▶ _Problem description_:
Go through the following data and transcribe exactly the stretch of lines from the one holding "apply getitem_at_path in Hslots." to the one holding "run self c world st = (Ok out, st') ->", both included.

Entries taken from a collection
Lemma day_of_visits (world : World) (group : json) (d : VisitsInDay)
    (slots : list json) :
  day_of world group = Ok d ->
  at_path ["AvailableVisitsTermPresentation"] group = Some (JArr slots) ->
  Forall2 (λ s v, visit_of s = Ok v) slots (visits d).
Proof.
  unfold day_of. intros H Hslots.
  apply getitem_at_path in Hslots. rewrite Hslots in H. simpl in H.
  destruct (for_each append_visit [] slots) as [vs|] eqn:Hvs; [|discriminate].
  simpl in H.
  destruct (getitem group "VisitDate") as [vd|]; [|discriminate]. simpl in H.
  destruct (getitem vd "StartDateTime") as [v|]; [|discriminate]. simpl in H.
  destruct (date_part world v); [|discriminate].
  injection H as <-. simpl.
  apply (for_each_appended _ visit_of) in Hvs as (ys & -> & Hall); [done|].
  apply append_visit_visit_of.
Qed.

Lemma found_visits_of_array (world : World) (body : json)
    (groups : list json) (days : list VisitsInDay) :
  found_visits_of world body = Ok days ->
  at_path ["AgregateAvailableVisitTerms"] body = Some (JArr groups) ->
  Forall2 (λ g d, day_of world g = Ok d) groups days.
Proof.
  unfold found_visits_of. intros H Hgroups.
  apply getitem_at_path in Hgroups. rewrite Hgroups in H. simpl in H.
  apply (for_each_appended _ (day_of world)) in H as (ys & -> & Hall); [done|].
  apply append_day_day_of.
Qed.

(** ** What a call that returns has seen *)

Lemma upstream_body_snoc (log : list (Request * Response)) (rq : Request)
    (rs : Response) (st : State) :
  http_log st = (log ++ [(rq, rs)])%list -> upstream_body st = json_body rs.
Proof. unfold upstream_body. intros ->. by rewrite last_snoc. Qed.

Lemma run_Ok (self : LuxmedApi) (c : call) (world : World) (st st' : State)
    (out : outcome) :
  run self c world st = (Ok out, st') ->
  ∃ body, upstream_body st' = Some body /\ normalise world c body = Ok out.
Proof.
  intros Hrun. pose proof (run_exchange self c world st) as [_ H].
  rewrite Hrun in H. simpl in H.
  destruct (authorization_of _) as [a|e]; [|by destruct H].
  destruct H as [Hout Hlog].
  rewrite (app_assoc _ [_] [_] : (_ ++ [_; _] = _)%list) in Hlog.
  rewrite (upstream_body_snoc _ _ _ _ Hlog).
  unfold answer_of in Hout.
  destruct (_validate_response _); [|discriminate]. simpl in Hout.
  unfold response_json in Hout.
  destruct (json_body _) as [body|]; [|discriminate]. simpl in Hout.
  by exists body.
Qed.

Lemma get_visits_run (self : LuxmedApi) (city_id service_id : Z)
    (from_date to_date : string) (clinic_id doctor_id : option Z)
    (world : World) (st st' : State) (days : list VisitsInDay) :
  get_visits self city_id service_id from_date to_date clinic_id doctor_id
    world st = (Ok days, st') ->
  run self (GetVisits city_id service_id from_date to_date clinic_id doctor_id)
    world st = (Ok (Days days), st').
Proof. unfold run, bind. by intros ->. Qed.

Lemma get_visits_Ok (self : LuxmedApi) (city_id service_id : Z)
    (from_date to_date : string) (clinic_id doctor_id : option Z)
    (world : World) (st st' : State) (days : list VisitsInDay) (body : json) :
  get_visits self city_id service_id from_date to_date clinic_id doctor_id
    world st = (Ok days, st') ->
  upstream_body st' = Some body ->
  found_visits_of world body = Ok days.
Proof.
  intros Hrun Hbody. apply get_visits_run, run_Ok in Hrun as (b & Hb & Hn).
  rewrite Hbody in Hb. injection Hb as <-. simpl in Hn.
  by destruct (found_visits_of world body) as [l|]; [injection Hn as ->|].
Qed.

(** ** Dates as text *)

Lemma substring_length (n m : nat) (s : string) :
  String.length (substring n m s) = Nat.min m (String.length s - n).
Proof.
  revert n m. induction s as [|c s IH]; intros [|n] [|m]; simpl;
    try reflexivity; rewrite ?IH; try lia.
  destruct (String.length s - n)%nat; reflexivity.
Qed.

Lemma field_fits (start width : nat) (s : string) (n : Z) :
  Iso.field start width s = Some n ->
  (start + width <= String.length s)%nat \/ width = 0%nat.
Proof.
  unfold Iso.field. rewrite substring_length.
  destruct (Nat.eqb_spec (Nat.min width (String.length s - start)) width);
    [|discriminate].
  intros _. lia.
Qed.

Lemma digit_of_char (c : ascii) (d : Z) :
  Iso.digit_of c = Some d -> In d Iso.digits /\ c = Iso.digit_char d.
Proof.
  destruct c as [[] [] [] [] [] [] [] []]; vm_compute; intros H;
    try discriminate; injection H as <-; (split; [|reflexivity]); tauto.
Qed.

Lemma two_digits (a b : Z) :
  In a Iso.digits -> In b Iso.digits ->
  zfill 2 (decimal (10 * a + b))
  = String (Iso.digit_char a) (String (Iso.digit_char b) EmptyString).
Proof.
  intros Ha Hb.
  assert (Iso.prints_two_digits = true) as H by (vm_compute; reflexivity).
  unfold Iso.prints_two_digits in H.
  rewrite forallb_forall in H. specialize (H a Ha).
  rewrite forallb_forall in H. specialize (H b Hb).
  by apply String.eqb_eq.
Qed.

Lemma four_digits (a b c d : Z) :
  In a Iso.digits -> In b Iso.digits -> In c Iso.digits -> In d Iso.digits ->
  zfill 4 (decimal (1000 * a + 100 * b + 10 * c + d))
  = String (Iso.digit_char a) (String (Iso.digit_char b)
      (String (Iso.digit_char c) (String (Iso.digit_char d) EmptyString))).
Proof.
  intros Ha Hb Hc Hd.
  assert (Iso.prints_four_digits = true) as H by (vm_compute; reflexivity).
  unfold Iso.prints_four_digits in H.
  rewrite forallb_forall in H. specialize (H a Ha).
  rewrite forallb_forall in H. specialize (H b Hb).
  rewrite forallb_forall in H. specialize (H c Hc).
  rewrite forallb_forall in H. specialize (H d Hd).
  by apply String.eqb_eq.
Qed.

▶ _Solved problem_:
  apply getitem_at_path in Hslots. rewrite Hslots in H. simpl in H.
  destruct (for_each append_visit [] slots) as [vs|] eqn:Hvs; [|discriminate].
  simpl in H.
  destruct (getitem group "VisitDate") as [vd|]; [|discriminate]. simpl in H.
  destruct (getitem vd "StartDateTime") as [v|]; [|discriminate]. simpl in H.
  destruct (date_part world v); [|discriminate].
  injection H as <-. simpl.
  apply (for_each_appended _ visit_of) in Hvs as (ys & -> & Hall); [done|].
  apply append_visit_visit_of.
Qed.

Lemma found_visits_of_array (world : World) (body : json)
    (groups : list json) (days : list VisitsInDay) :
  found_visits_of world body = Ok days ->
  at_path ["AgregateAvailableVisitTerms"] body = Some (JArr groups) ->
  Forall2 (λ g d, day_of world g = Ok d) groups days.
Proof.
  unfold found_visits_of. intros H Hgroups.
  apply getitem_at_path in Hgroups. rewrite Hgroups in H. simpl in H.
  apply (for_each_appended _ (day_of world)) in H as (ys & -> & Hall); [done|].
  apply append_day_day_of.
Qed.

(** ** What a call that returns has seen *)

Lemma upstream_body_snoc (log : list (Request * Response)) (rq : Request)
    (rs : Response) (st : State) :
  http_log st = (log ++ [(rq, rs)])%list -> upstream_body st = json_body rs.
Proof. unfold upstream_body. intros ->. by rewrite last_snoc. Qed.

Lemma run_Ok (self : LuxmedApi) (c : call) (world : World) (st st' : State)
    (out : outcome) :
  run self c world st = (Ok out, st') ->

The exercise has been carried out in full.